Malice toward None
After days of vicious fighting the American paratroopers brought in a wounded German soldier to their company commander. He had lain out all night in subzero weather with a severe wound in his leg from a .50 caliber bullet. Both of his arms and legs were frozen, and he was begging to be shot. The company commander later recalled:
I couldn’t do it. I asked for a volunteer. Even if he survived, he’d have to have both arms and legs amputated, and this could have been a mercy killing. But these battle hardened soldiers that had been fighting Germans a few minutes before would not volunteer. One soldier, out of sympathy for the suffering and bravery of this soldier, lit a cigarette and held it to his lips. Another soldier brought him a hot cup of coffee and held it so he could get coffee until we got the litter jeep up there and sent him to the rear.472
On another battlefield a British lieutenant described the attitude of his men toward enemy prisoners immediately after an intense battle: “We treated them very kindly, bringing in their wounded and giving them cigarettes.
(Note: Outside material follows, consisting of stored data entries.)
(** The loops visit distinct chunks and snips. *)
Definition fuel : nat := S (Z.to_nat GNRC_PKTBUF_SIZE).

(** ** The allocator *)

Definition _pktbuf_contains (ptr : Z) : bool := u32 (ptr - base) <? GNRC_PKTBUF_SIZE.

Definition _align (size : Z) : Z := Z.land (u64 (size + (sizeof_unused - 1))) (u64 (Z.lnot (sizeof_unused - 1))).

Definition gnrc_pktbuf_init : B unit :=
  mutex_lock_pktbuf;;
  bmodify (set_first_unused base);;
  f ← bget _first_unused;
  set_unused_next f 0;;
  set_unused_size f GNRC_PKTBUF_SIZE;;
  mutex_unlock_pktbuf.

Fixpoint alloc_loop (fuel : nat) (size prev ptr : Z) : B (Z * Z) :=
  match fuel with
  | O => bfault
  | S fuel =>
      if ptr =? 0 then mret (prev, ptr)
      else
        psize ← unused_size ptr;
        if psize <? size then n ← unused_next ptr; alloc_loop fuel size ptr n else mret (prev, ptr)
  end.

Definition _pktbuf_alloc (size : Z) : B Z :=
  first ← bget _first_unused;
  let size := _align size in
  '(prev, ptr) ← alloc_loop fuel size 0 first;
  if ptr =? 0 then mret 0
  else
    psize ← unused_size ptr;
    (if u64 (psize - size) <? sizeof_unused then
       n ← unused_next ptr;
       if prev =? 0 then bmodify (set_first_unused n) else set_unused_next prev n
     else
       let new := ptr + size in
       (if GNRC_PKTBUF_SIZE <? new - base + sizeof_unused then bmodify (set_first_unused 0)
        else if prev =? 0 then bmodify (set_first_unused new)
        else set_unused_next prev new);;
       n ← unused_next ptr;
       set_unused_next new n;;
       psize ← unused_size ptr;
       set_unused_size new (u32 (psize - size)));;
    mret ptr.

Definition _too_small_hole (a b : Z) : B bool :=
  asize ← unused_size a;
  mret (u64 (b - (a + asize)) <? sizeof_unused).

Definition _merge (a b : Z) : B Z :=
  bassert (negb (b =? 0));;
  n ← unused_next b;
  set_unused_next a n;;
  bsize ← unused_size b;
  set_unused_size a (u32 (bsize + (b - a)));;
  mret a.

Fixpoint free_loop (fuel : nat) (data prev ptr : Z) : B (Z * Z) :=
  match fuel with
  | O => bfault
  | S fuel =>
      if negb (ptr =? 0) && (ptr <? data) then n ← unused_next ptr; free_loop fuel data ptr n
      else mret (prev, ptr)
  end.

Definition _pktbuf_free (data size : Z) : B unit :=
  if negb (_pktbuf_contains data) then mret tt
  else
    first ← bget _first_unused;
    '(prev, ptr) ← free_loop fuel data 0 first;
    set_unused_next data ptr;;
    set_unused_size data (u32 (_align size));;
    nsize ← unused_size data;
    let bytes_at_end := u64 ((base + GNRC_PKTBUF_SIZE) - (data + nsize)) in
    (if bytes_at_end <? sizeof_unused then set_unused_size data (u32 (nsize + bytes_at_end)) else mret tt);;
    new ← (if prev =? 0 then bmodify (set_first_unused data);; mret data
           else
             set_unused_next prev data;;
             t ← _too_small_hole prev data;
             if (t : bool) then _merge prev data else mret data);
    n ← unused_next new;
    if negb (n =? 0) then
      t ← _too_small_hole new n;
      if (t : bool) then _merge new n;; mret tt else mret tt
    else mret tt.

Definition gnrc_pktbuf_is_empty : B bool :=
  first ← bget _first_unused;
  if first =? base then sz ← unused_size first; mret (sz =? GNRC_PKTBUF_SIZE) else mret false.

Fixpoint sane_loop (fuel : nat) (ptr : Z) : B bool :=
  match fuel with
  | O => bfault
  | S fuel =>
      if ptr =? 0 then mret true
      else if (ptr <=? base) && (base + GNRC_PKTBUF_SIZE <=? ptr) then mret false
      else
        n ← unused_next ptr;
        if negb (n =? 0) && (n <=? ptr) then mret false
        else
          sz ← unused_size ptr;
          if ((n =? 0) || (u64 (n - ptr) <? sz)) &&
             (negb (n =? 0) || negb (sz =? u64 (GNRC_PKTBUF_SIZE - (ptr - base)))) then mret false
          else sane_loop fuel n
  end.

Definition gnrc_pktbuf_is_sane : B bool := first ← bget _first_unused; sane_loop fuel first.

(** ** Packets *)

Definition _set_pktsnip (pkt next data size type : Z) : B unit :=
  set_snip_next pkt next;;
  set_snip_data pkt data;;
  set_snip_size pkt size;;
  set_snip_type pkt type;;
  set_snip_users pkt 1.

Definition _create_snip (next : Z) (data : source) (size type : Z) : B Z :=
  pkt ← _pktbuf_alloc sizeof_pktsnip;
  if pkt =? 0 then mret 0
  else if 0 <? size then
    _data ← _pktbuf_alloc size;
    if _data =? 0 then _pktbuf_free pkt sizeof_pktsnip;; mret 0
    else
      (match data with SNull => mret tt | _ => memcpy _data data size end);;
      _set_pktsnip pkt next _data size type;;
      mret pkt
  else
    _set_pktsnip pkt next 0 size type;;
    mret pkt.

Definition gnrc_pktbuf_add (next : Z) (data : source) (size type : Z) : B Z :=
  if GNRC_PKTBUF_SIZE <? size then mret 0
  else
    mutex_lock_pktbuf;;
    pkt ← _create_snip next data size type;
    mutex_unlock_pktbuf;;
    mret pkt.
It is strange, but we are very poor haters.”473
These Allied soldiers exemplified the Christian moral code for the merciful treatment of a defeated enemy articulated eighty years earlier by a great American president: “With malice toward none, with charity for all, with firmness in the right as God gives us to see the right…”474 Fortunately for us, mercy is an attribute of God himself, and he fully expects us to show this quality toward others, even in the heat of conflict.
My judgments flashed like lightning upon you. For I desire mercy, not sacrifice, and acknowledgment of God rather than burnt offerings.